I'll agree to that. My paypal account is set up so that I get an email every time a purchase is made. IIRC, this is a standard, but optional, feature.


QUOTE (Shiloh @ Sep 15 2008, 09:03 AM) *
There are plenty of places over here in the UK that will charge you for credit cards (because they take a whopping three (3) percent gross commission) but not debit cards (which don't). I don't know whether these retailers are in breach of their CC trader contract, but it certainly occurs. The advent of legislation forcing cards to be accepted for small transactions would see some classes of shops ceasing to accept cards, or going out of business, given the competition from the big supermarket chains and the inherent lack of economies of scale of the smaller concern.

Some of these issues go away with the pervasive Matrix, but I still think there would be a place for a small-value anonymous "coin replacement" or even actual currency.

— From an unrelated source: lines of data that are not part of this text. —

(* ===== verification/UartMore.v ===== *)
(** * The other operations of a UART port

    How much room is left for sending, bytes put back into the ring, a look
    at how much can be read, flow control, and how long a DMA transfer is
    waited for. *)
From S2P Require Import Prelude CMonad Keeps DlList HostEnv Uart UartRing UartTx UartRx UartIrq UartRead UartProps Dma DmaProps.

Section more.
Context {E D W : Type} `{HostLaws E} `{!HostBlocks E} `{UartRegsLaws D} `{UartClient W} `{!UartMem} `{!UartMemLaws E}.
Implicit Types s : uart E D W.

(** ** Room for sending *)

Definition total_len (q : list (Z * tx_msg)) : Z := fold_left (fun n x => u16 (n + buflen (snd x))) q 0.

Lemma load_next x y s (Q : DlList.node -> uart E D W -> Prop) :
  DlList.linked (lnk s) x y -> (forall n, DlList.next n = y -> Q n s) -> wp (on_lnk (DlList.load x)) s Q.
Proof using.
  intros [(n & Hn & Hx)%DlList.nxt_Some _] HQ. apply on_lnk_spec. eapply wp_eq; [unfold DlList.load; by rewrite Hn|]. destruct s. by apply HQ.
Qed.

Lemma remain_loop h q1 q2 n s :
  DlList.dll (lnk s) h (fst <$> (q1 ++ q2)) -> Forall (fun x => msgs s !! fst x = Some (snd x)) q2 -> (length q2 < n)%nat ->
  wp (mloop n (fun '(item, buf_len) =>
    if item =? h then mret (inr buf_len)
    else
      m ← the_msg item;
      nd ← on_lnk (DlList.load item);
      mret (inl (DlList.next nd, u16 (buf_len + buflen m)))) (hd h (fst <$> q2), total_len q1)) s
    (fun r s' => s' = s /\ r = total_len (q1 ++ q2)).
Proof using.
  revert q1 n. induction q2 as [|x q2 IH]; intros q1 [|n] Hd Hm Hn; [cbn in Hn; lia| |cbn in Hn; lia|]; cbn [mloop fmap list_fmap hd]; apply wp_bind.
  - rewrite Z.eqb_refl. apply wp_ret, wp_ret. by rewrite app_nil_r.
  - pose proof Hd as [Hnd _]. rewrite fmap_app, fmap_cons in Hnd. apply NoDup_cons in Hnd as [Hh _].
    rewrite (proj2 (Z.eqb_neq _ _)) by (intros Ex; apply Hh; rewrite <- Ex; apply elem_of_app; right; left).
    apply Forall_cons in Hm as [Hx Hm]. apply wp_bind, (the_msg_spec _ (snd x)); [done|].
    pose proof Hd as Hr. rewrite fmap_app, fmap_cons in Hr. apply DlList.dll_rotate in Hr.
    apply wp_bind, (load_next _ _ _ _ (DlList.dll_first _ _ _ Hr)). intros nd Hnd. apply wp_ret. rewrite Hnd.
    replace (hd (fst x) ((fst <$> q2) ++ h :: (fst <$> q1))) with (hd h (fst <$> q2)) by by destruct q2.
    replace (u16 (total_len q1 + buflen (snd x))) with (total_len (q1 ++ [x])) by (unfold total_len; by rewrite fold_left_app).
    replace (q1 ++ x :: q2) with ((q1 ++ [x]) ++ q2) in * by by rewrite <- app_assoc.
    apply IH; [done|done|cbn in Hn; lia].
Qed.

(** The length is that of whole messages, also of those sent in part, and it
    is added up in 16 bits. *)
Lemma remain_len_spec base q s :
  sends base q s -> wp tls_uart_tx_remain_len s (fun r s' => s' = s /\ r = 512 - total_len q).
Proof.
  intros [Hl _ _ _]. pose proof (ls_pend _ _ _ _ Hl) as Hd. pose proof (ls_msgs _ _ _ _ Hl) as Hm. rewrite app_nil_r in Hm.
  unfold tls_uart_tx_remain_len. apply wp_bind, wp_gets, wp_bind, wp_gets.
  apply wp_bind, (load_next _ _ _ _ (DlList.dll_first _ _ _ Hd)). intros n0 Hn0. rewrite Hn0. apply wp_bind.
  eapply wp_mono; [apply (remain_loop _ [] q); [exact Hd| |]|].
  - eapply Forall_impl; [exact Hm|]. by intros x [].
  - pose proof (dll_size _ _ _ Hd) as Hsz. by rewrite length_fmap in Hsz.
  - cbv beta. intros r s' [-> ->]. by apply wp_ret.
Qed.

(** ** The ring *)

Lemma try_read_spec n s : wp (tls_uart_try_read n) s (fun r s' => s' = s /\ r = if n <=? zlen (content (recv (prt s))) then n else 0).
Proof using. apply wp_bind, wp_gets, wp_ret. by rewrite CIRC_CNT_mod, length_content. Qed.

(** Bytes that fit are appended; otherwise the ring is no longer a queue. *)
Lemma push_spec bs s :
  ring_ok (recv (prt s)) -> bytes_ok bs ->
  wp (tls_uart_push bs) s (fun _ s' => s' = with_prt (set_recv (stores bs (recv (prt s))) (prt s)) s /\
    (zlen (content (recv (prt s))) + zlen bs <= 511 -> content (recv (prt s')) = content (recv (prt s)) ++ bs)).
Proof using.
  intros Hr Hb. apply wp_mono with (Q := fun _ s' => s' = with_prt (set_recv (stores bs (recv (prt s))) (prt s)) s).
  2: { intros _ s' ->. split; [done|]. intros Hroom. by apply stores_content. }
  revert s Hr. induction Hb as [|b bs Hb Hbs IH]; intros s Hr; cbn [tls_uart_push].
  - apply wp_ret. destruct s as [? ? ? p ? ?]. by destruct p.
  - apply wp_bind, put_char_spec; [done|]. eapply wp_mono; [apply IH; by apply stored_ok|]. cbv beta. by intros _ s' ->.
Qed.

(** ** Flow control *)

(** Switching flow control off while the other side has stopped us starts
    sending again. *)
Lemma set_fc_status_works base q status s :
  works base q s -> wp (tls_uart_set_fc_status status) s (fun _ s' => exists k q', works base q' s' /\
    tx_log (dev s') = tx_log (dev s) ++ k /\ unsent q = k ++ unsent q' /\ rx_log (dev s') = rx_log (dev s)).
Proof.
  intros [Hr Hs]. apply wp_bind, wp_modify, wp_bind. set (s1 := Uart _ _ _ _ _ _). assert (Hs1 : sends base q s1) by by eapply sends_same.
  assert (Hfc : wp (tls_uart_set_flow_ctrl status) s1 (fun _ s' => prt s' = prt s1 /\ tx_eff base q [] q s1 s')).
  { unfold tls_uart_set_flow_ctrl. assert (Hwr : forall v, tx_eff base q [] q s1 (with_dev (reg_write UR_FC v (dev s1)) s1)).
    { intros v. apply tx_eff_refl; cbn; [|by apply write_tx_log|apply write_rx_log|done|done]. eapply sends_same; [exact Hs1|done..| |done|done|done]. by apply write_tx_cnt. }
    assert (Hsame : tx_eff base q [] q s1 s1) by by apply tx_eff_refl.
    destruct (status =? _); [apply wp_bind, wp_modify, wp_ret; split; [done|apply Hwr]|]. destruct (status =? _); [|by apply wp_ret].
    apply wp_bind, wp_gets, wp_bind. destruct (_ =? _); [apply wp_modify, wp_ret; split; [done|apply Hwr]|by apply wp_ret, wp_ret]. }
  eapply wp_mono; [exact Hfc|]. cbv beta. intros _ s2 [Hp2 He2]. apply wp_bind, wp_gets.
  assert (Hdone : forall k q' s', tx_eff base q k q' s1 s' -> exists k q', works base q' s' /\
    tx_log (dev s') = tx_log (dev s) ++ k /\ unsent q = k ++ unsent q' /\ rx_log (dev s') = rx_log (dev s)).
  { intros k q' s' (Hs' & Ht & Hu & Hrx & Hrc & _). exists k, q'. split; [split; [by rewrite Hrc|done]|]. done. }
  destruct (_ && _); [|by apply wp_ret, (Hdone [] q)]. apply wp_bind, (upd_reg_eff base q); [apply He2|done|done|]. intros d He3 _.
  apply wp_bind. eapply wp_mono; [apply (tx_chars_eff base q), He3|]. cbv beta. intros _ s4 (k & q' & He4 & _). apply wp_modify.
  set (s5 := Uart _ _ _ _ _ _). assert (Hs5 : sends base q' s5) by (eapply (sends_same base q' s4); [apply He4|done..]).
  assert (He5 : tx_eff base q' [] q' s4 s5) by by apply tx_eff_refl.
  exact (Hdone _ _ _ (tx_eff_trans _ _ _ _ _ _ _ _ _ He2 (tx_eff_trans _ _ _ _ _ _ _ _ _ He3 (tx_eff_trans _ _ _ _ _ _ _ _ _ He4 He5)))).
Qed.
End more.

(** ** Waiting for a transfer *)

Lemma dma_wait_returns {D F W} `{DmaRegs D} ch (s : dma D F W) :
  wp (tls_dma_wait_complt ch) s (fun r s' => (r = 0 \/ r = -1) /\ s' = with_ctl (ctl s') s).
Proof.
  apply (wp_loop (fun t s' => 0 <= t <= 500 /\ s' = with_ctl (ctl s') s) (fun t => Z.to_nat (501 - t))); [cbn; lia|split; [lia|by destruct s]|].
  intros t s1 [Ht Hs1]. apply wp_bind, dma_rd_spec. destruct (_ =? 0).
  - apply wp_ret. split; [by left|]. rewrite Hs1. done.
  - apply wp_bind, wp_modify. destruct (Z.ltb_spec 500 (t + 1)).
    + apply wp_ret. split; [by right|]. rewrite Hs1. done.
    + apply wp_ret. split; [lia|]. split; [lia|]. rewrite Hs1. done.
Qed.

There was a major crackdown a few years ago, at least in Washington state. The news channels were all reporting that a vendor could not add a minimum-use charge for anything; Visa came down on some people as well. I suspect it's a matter of time before Visa comes knocking on doors in the UK; they're probably buys cracking down over here.

As far as the Shadowrun issues go, I think you hit on one of the reason certified cred still exists. It's the last replacement for cash out there.
hyzmarca
Its a convenient replacement for cash, since it can be used in automated and register-less systems. And since nuyen is the international standard, certified cred can be used in any jurisdiction without a hassle. This feature is most useful in a world where your corner grocery store and your shopping mall are technically in different countries. Actual cash still exist, but is much rarer.